**ASSIGNMENT**
Where does the word "change" appear in the entries below? Copy each line that holds it.

[Items from a dataset]

(* ===== verification/Text.v ===== *)
(** * Text: UTF-8 strings, numbers in decimal and hexadecimal

    What the Bitcoin application uses of Rust's strings and of the parsing and printing of
    integers. A string is the list of its UTF-8 bytes. A slice of a string panics when an
    end is not on the boundary of a character. *)

From S2P Require Import Prelude.
From Stdlib Require Import Ascii.

(** A literal of the source. *)
Definition ch (a : Ascii.ascii) : Z := Z.of_nat (Ascii.nat_of_ascii a).
Definition lit (s : string) : list Z := map ch (String.list_ascii_of_string s).

(** ** Slices *)

Fixpoint starts_with (p s : list Z) : bool :=
  match p, s with
  | [], _ => true
  | a :: p, b :: s => (a =? b) && starts_with p s
  | _ :: _, [] => false
  end.

Definition is_continuation (b : Z) : bool := (128 <=? b) && (b <? 192).
(** [str::is_char_boundary]. *)
Definition is_char_boundary (n : nat) (s : list Z) : bool :=
  (n =? 0)%nat || match s !! n with Some b => negb (is_continuation b) | None => (n =? length s)%nat end.
(** [&s[n..]], [&s[..n]]. *)
Definition str_from {E} (n : nat) (s : list Z) : outcome E (list Z) :=
  if is_char_boundary n s then Ok (drop n s) else Panic.
Definition str_to {E} (n : nat) (s : list Z) : outcome E (list Z) :=
  if is_char_boundary n s then Ok (take n s) else Panic.

(** [s.bytes().position(p)]; [find] is [str::find] of an ASCII character. *)
Fixpoint position (p : Z -> bool) (s : list Z) : option nat :=
  match s with
  | [] => None
  | b :: s => if p b then Some 0%nat else S <$> position p s
  end.
Definition find (c : Z) (s : list Z) : option nat := position (Z.eqb c) s.

(** [s.split(c)] for an ASCII character: there is always a first part. *)
Fixpoint split (c : Z) (s : list Z) : list Z * list (list Z) :=
  match s with
  | [] => ([], [])
  | b :: s => let '(part, parts) := split c s in if b =? c then ([], part :: parts) else (b :: part, parts)
  end.

(** ** Characters *)

Definition is_ascii_digit (b : Z) : bool := (48 <=? b) && (b <=? 57).
Definition is_ascii_alphabetic (b : Z) : bool := ((65 <=? b) && (b <=? 90)) || ((97 <=? b) && (b <=? 122)).

(** ** Integers *)

(** [from_str_radix] of an unsigned type of [w] bits: an optional sign, then digits, with
    the overflow checked after each. *)
Definition digit_value (radix b : Z) : option Z :=
  let d := if is_ascii_digit b then b - 48
           else if (97 <=? b) && (b <=? 122) then b - 87
           else if (65 <=? b) && (b <=? 90) then b - 55 else radix in
  if d <? radix then Some d else None.
Fixpoint digits_value (w radix acc : Z) (s : list Z) : option Z :=
  match s with
  | [] => Some acc
  | b :: s =>
      match digit_value radix b with
      | None => None
      | Some d => if acc * radix + d <? 2 ^ w then digits_value w radix (acc * radix + d) s else None
      end
  end.
Definition from_str_radix (w radix : Z) (s : list Z) : option Z :=
  let digits := match s with b :: rest => if b =? ch "+"%char then rest else s | [] => [] end in
  match digits with [] => None | _ => digits_value w radix 0 digits end.
(** [str::parse::<u32>]. *)
Definition parse_u32 (s : list Z) : option Z := from_str_radix 32 10 s.

(** [Display] of an unsigned integer, and [{:0n}]: padded with zeros to [n] characters. *)
Fixpoint decimal_loop (fuel : nat) (n : Z) : list Z :=
  match fuel with
  | O => []
  | S fuel => if n <? 10 then [48 + n] else decimal_loop fuel (n / 10) ++ [48 + n mod 10]
  end.
Definition decimal (n : Z) : list Z := decimal_loop 20 n.
Definition padded (n : nat) (s : list Z) : list Z := replicate (n - length s) 48 ++ s.
(** [{:08x}] of a [u32]. *)
Definition hex_digit (d : Z) : Z := if d <? 10 then 48 + d else 87 + d.
Definition hex8 (n : Z) : list Z :=
  map (fun i => hex_digit (Z.shiftr n (4 * i) mod 16)) [7; 6; 5; 4; 3; 2; 1; 0].

(** ** UTF-8

    [String::from_utf8]: the well-formed sequences of the Unicode standard, table 3-7. *)

Definition in_range (lo hi b : Z) : bool := (lo <=? b) && (b <=? hi).
Fixpoint utf8_ok (s : list Z) : bool :=
  match s with
  | [] => true
  | a :: s1 =>
      if a <? 128 then utf8_ok s1
      else match s1 with
      | [] => false
      | b :: s2 =>
          if in_range 194 223 a then in_range 128 191 b && utf8_ok s2
          else match s2 with
          | [] => false
          | c :: s3 =>
              if in_range 224 239 a then
                in_range (if a =? 224 then 160 else 128) (if a =? 237 then 159 else 191) b &&
                in_range 128 191 c && utf8_ok s3
              else match s3 with
              | [] => false
              | d :: s4 =>
                  in_range 240 244 a &&
                  in_range (if a =? 240 then 144 else 128) (if a =? 244 then 143 else 191) b &&
                  in_range 128 191 c && in_range 128 191 d && utf8_ok s4
              end
          end
      end
  end.

(** ** Lemmas *)

Abbreviation ascii_ok := (Forall (fun b : Z => 0 <= b < 128)).

(** [ascii_ok] of a concrete list. *)
Ltac solve_ascii := repeat (apply Forall_cons; split; [split; vm_compute; done|]); apply Forall_nil; done.

Lemma ascii_boundary n s : ascii_ok s -> (n <= length s)%nat -> is_char_boundary n s = true.
Proof.
  intros Hs Hn. unfold is_char_boundary. destruct (Nat.eqb_spec n 0) as [|Hn0]; [done|]. cbn [orb].
  destruct (s !! n) as [b|] eqn:E.
  - pose proof (Forall_lookup_1 _ _ _ _ Hs E) as Hb. cbv beta in Hb. unfold is_continuation.
    by rewrite (proj2 (Z.leb_gt _ _)) by lia.
  - apply lookup_ge_None in E. apply Nat.eqb_eq. lia.
Qed.
Lemma str_from_ascii {E} n s : ascii_ok s -> (n <= length s)%nat -> str_from (E:=E) n s = Ok (drop n s).
Proof. intros Hs Hn. unfold str_from. by rewrite ascii_boundary. Qed.
Lemma str_to_ascii {E} n s : ascii_ok s -> (n <= length s)%nat -> str_to (E:=E) n s = Ok (take n s).
Proof. intros Hs Hn. unfold str_to. by rewrite ascii_boundary. Qed.
Lemma str_from_app {E} p s : ascii_ok (p ++ s) -> str_from (E:=E) (length p) (p ++ s) = Ok s.
Proof. intros Hs. rewrite str_from_ascii by (try done; rewrite length_app; lia). by rewrite drop_app_length. Qed.
Lemma str_to_app {E} p s : ascii_ok (p ++ s) -> str_to (E:=E) (length p) (p ++ s) = Ok p.
Proof. intros Hs. rewrite str_to_ascii by (try done; rewrite length_app; lia). by rewrite take_app_length. Qed.
Lemma str_from_app2 {E} p q s :
  ascii_ok (p ++ q ++ s) -> str_from (E:=E) (length p + length q) (p ++ q ++ s) = Ok s.
Proof. intros Ha. rewrite app_assoc in *. rewrite <- length_app. by apply str_from_app. Qed.
Lemma str_from_cons {E} c s : ascii_ok (c :: s) -> str_from (E:=E) 1 (c :: s) = Ok s.
Proof. apply (str_from_app [c]). Qed.
Lemma str_from_Ok {E} n s s' : str_from (E:=E) n s = Ok s' -> s' = drop n s.
Proof. unfold str_from. destruct (is_char_boundary n s); congruence. Qed.
Lemma str_from_total {E} n s : ascii_ok s -> (n <= length s)%nat ->
  exists s', str_from (E:=E) n s = Ok s' /\ ascii_ok s' /\ length s = (n + length s')%nat.
Proof.
  intros Hs Hn. exists (drop n s). split; [by apply str_from_ascii|]. split; [by apply Forall_drop|].
  rewrite length_drop. lia.
Qed.

Lemma starts_with_length p s : starts_with p s = true -> (length p <= length s)%nat.
Proof.
  revert s; induction p as [|a p IH]; intros [|b s] H; cbn in *; try lia.
  apply andb_prop in H as [_ H]. apply IH in H. lia.
Qed.
Lemma starts_with_app p s : starts_with p (p ++ s) = true.
Proof. induction p as [|a p IH]; cbn; [done|]. by rewrite Z.eqb_refl. Qed.

Lemma position_app p (s : list Z) c rest :
  Forall (fun b => p b = false) s -> p c = true -> position p (s ++ c :: rest) = Some (length s).
Proof. intros Hs Hc. induction Hs as [|b s Hb Hs IH]; cbn; [by rewrite Hc|]. by rewrite Hb, IH. Qed.
Lemma position_all_false p (s : list Z) : Forall (fun b => p b = false) s -> position p s = None.
Proof. intros Hs. induction Hs as [|b s Hb Hs IH]; cbn; [done|]. by rewrite Hb, IH. Qed.
Lemma position_le p s n : position p s = Some n -> (n < length s)%nat.
Proof.
  revert n; induction s as [|b s IH]; intros n H; cbn in *; [done|].
  destruct (p b); [injection H as <-; lia|]. destruct (position p s) as [m|]; [|done]. cbn in H.
  specialize (IH _ eq_refl). simplify_eq. lia.
Qed.

(** ** Numbers *)

Definition no_digit (s : list Z) : Prop := match s with [] => True | b :: _ => is_ascii_digit b = false end.

Lemma is_ascii_digit_true b : is_ascii_digit b = true <-> 48 <= b <= 57.
Proof. unfold is_ascii_digit. rewrite andb_true_iff, !Z.leb_le. done. Qed.

Lemma default_position f p rest :
  Forall (fun b => f b = false) p -> match rest with [] => True | b :: _ => f b = true end ->
  default (length (p ++ rest)) (position f (p ++ rest)) = length p.
Proof.
  intros Hp Hr. destruct rest as [|b rest].
  - rewrite app_nil_r. by rewrite position_all_false.
  - by rewrite position_app.
Qed.

Lemma digits_value_snoc w r acc s b :
  digits_value w r acc (s ++ [b]) =
    match digits_value w r acc s, digit_value r b with
    | Some v, Some d => if v * r + d <? 2 ^ w then Some (v * r + d) else None
    | _, _ => None
    end.
Proof.
  revert acc; induction s as [|c s IH]; intros acc; cbn [app digits_value].
  - destruct (digit_value r b) as [d|]; [|done]. by destruct (acc * r + d <? 2 ^ w).
  - destruct (digit_value r c) as [d|]; [|done]. by destruct (acc * r + d <? 2 ^ w).
Qed.

Lemma digit_value_10 d : 0 <= d < 10 -> digit_value 10 (48 + d) = Some d.
Proof.
  intros Hd. unfold digit_value. rewrite (proj2 (is_ascii_digit_true (48 + d))) by lia.
  replace (48 + d - 48) with d by lia. by rewrite (proj2 (Z.ltb_lt _ _)) by lia.
Qed.

Section decimal.
Implicit Types (fuel : nat) (n : Z).

Lemma decimal_loop_digits fuel n : 0 <= n -> Forall (fun b => is_ascii_digit b = true) (decimal_loop fuel n).
Proof.
  revert n; induction fuel as [|fuel IH]; intros n Hn; cbn; [done|].
  destruct (Z.ltb_spec n 10); [apply Forall_singleton, is_ascii_digit_true; lia|].
  apply Forall_app; split; [apply IH; dlia|]. apply Forall_singleton, is_ascii_digit_true. dlia.
Qed.

Lemma decimal_loop_value fuel w n :
  0 <= n < 2 ^ w -> n < 10 ^ Z.of_nat fuel -> (0 < fuel)%nat ->
  digits_value w 10 0 (decimal_loop fuel n) = Some n.
Proof.
  revert n; induction fuel as [|fuel IH]; intros n Hn Hf Hp; [lia|]. cbn [decimal_loop].
  destruct (Z.ltb_spec n 10).
  - cbn [digits_value]. rewrite digit_value_10 by lia. by rewrite (proj2 (Z.ltb_lt _ _)) by lia.
  - rewrite Nat2Z.inj_succ, Z.pow_succ_r in Hf by lia.
    assert (0 < fuel)%nat by (destruct fuel; cbn in *; lia).
    rewrite digits_value_snoc, IH, digit_value_10 by (try lia; dlia).
    replace (n / 10 * 10 + n mod 10) with n by dlia. by rewrite (proj2 (Z.ltb_lt _ _)) by lia.
Qed.

Lemma decimal_loop_head fuel n :
  0 < n < 10 ^ Z.of_nat fuel -> exists b s, decimal_loop fuel n = b :: s /\ 49 <= b <= 57.
Proof.
  revert n; induction fuel as [|fuel IH]; intros n Hn; [cbn in Hn; lia|]. cbn [decimal_loop].
  destruct (Z.ltb_spec n 10); [eexists _, _; split; [done|lia]|].
  rewrite Nat2Z.inj_succ, Z.pow_succ_r in Hn by lia.
  destruct (IH (n / 10)) as (b & s & -> & Hb); [dlia|]. eexists _, _. split; [done|lia].
Qed.
End decimal.

Lemma decimal_digits n : 0 <= n -> Forall (fun b => is_ascii_digit b = true) (decimal n).
Proof. apply decimal_loop_digits. Qed.
Lemma decimal_ascii n : 0 <= n -> ascii_ok (decimal n).
Proof.
  intros Hn. eapply Forall_impl; [by apply decimal_digits|]. intros b Hb%is_ascii_digit_true. lia.
Qed.
Lemma decimal_value n : is_u32 n -> digits_value 32 10 0 (decimal n) = Some n.
Proof. intros Hn. apply decimal_loop_value; [done| |lia]. unfold is_u in Hn. change (10 ^ Z.of_nat 20) with 100000000000000000000. lia. Qed.
Lemma decimal_cons n : is_u32 n -> exists b s, decimal n = b :: s /\ 48 <= b <= 57 /\ (b = 48 -> s = []).
Proof.
  intros Hn. unfold is_u in Hn. destruct (decide (n = 0)) as [->|Hz]; [by exists 48, []|].
  destruct (decimal_loop_head 20 n) as (b & s & E & Hb).
  { change (10 ^ Z.of_nat 20) with 100000000000000000000. lia. }
  exists b, s. split; [done|]. split; lia.
Qed.
Lemma parse_decimal n : is_u32 n -> parse_u32 (decimal n) = Some n.
Proof.
  intros Hn. unfold parse_u32, from_str_radix. pose proof (decimal_value n Hn) as Hv.
  destruct (decimal_cons n Hn) as (b & s & E & Hb & _). rewrite E in *.
  change (ch "+") with 43. by rewrite (proj2 (Z.eqb_neq _ _)) by lia.
Qed.

Lemma digit_value_nonneg r b d : digit_value r b = Some d -> 0 <= d.
Proof.
  unfold digit_value. intros H. destruct (_ <? r) eqn:Hl in H; [|done]. injection H as <-.
  destruct (is_ascii_digit b) eqn:E1; [apply is_ascii_digit_true in E1; lia|].
  destruct ((97 <=? b) && (b <=? 122)) eqn:E2; [apply andb_prop in E2 as [?%Z.leb_le ?]; lia|].
  destruct ((65 <=? b) && (b <=? 90)) eqn:E3; [apply andb_prop in E3 as [?%Z.leb_le ?]; lia|].
  by rewrite Z.ltb_irrefl in Hl.
Qed.
Lemma digits_value_range w r acc s n :
  0 <= r -> 0 <= acc < 2 ^ w -> digits_value w r acc s = Some n -> 0 <= n < 2 ^ w.
Proof.
  intros Hr. revert acc; induction s as [|b s IH]; intros acc Ha; cbn [digits_value]; [congruence|].
  destruct (digit_value r b) as [d|] eqn:Hd; [|done]. apply digit_value_nonneg in Hd.
  destruct (Z.ltb_spec (acc * r + d) (2 ^ w)); [|done]. apply IH. nia.
Qed.
Lemma parse_u32_range s n : parse_u32 s = Some n -> is_u32 n.
Proof.
  unfold parse_u32, from_str_radix. case_match; [done|]. apply digits_value_range; lia.
Qed.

**COMPLETED TASK**
Proof. intros Hn. apply decimal_loop_value; [done| |lia]. unfold is_u in Hn. change (10 ^ Z.of_nat 20) with 100000000000000000000. lia. Qed.
  { change (10 ^ Z.of_nat 20) with 100000000000000000000. lia. }
  change (ch "+") with 43. by rewrite (proj2 (Z.eqb_neq _ _)) by lia.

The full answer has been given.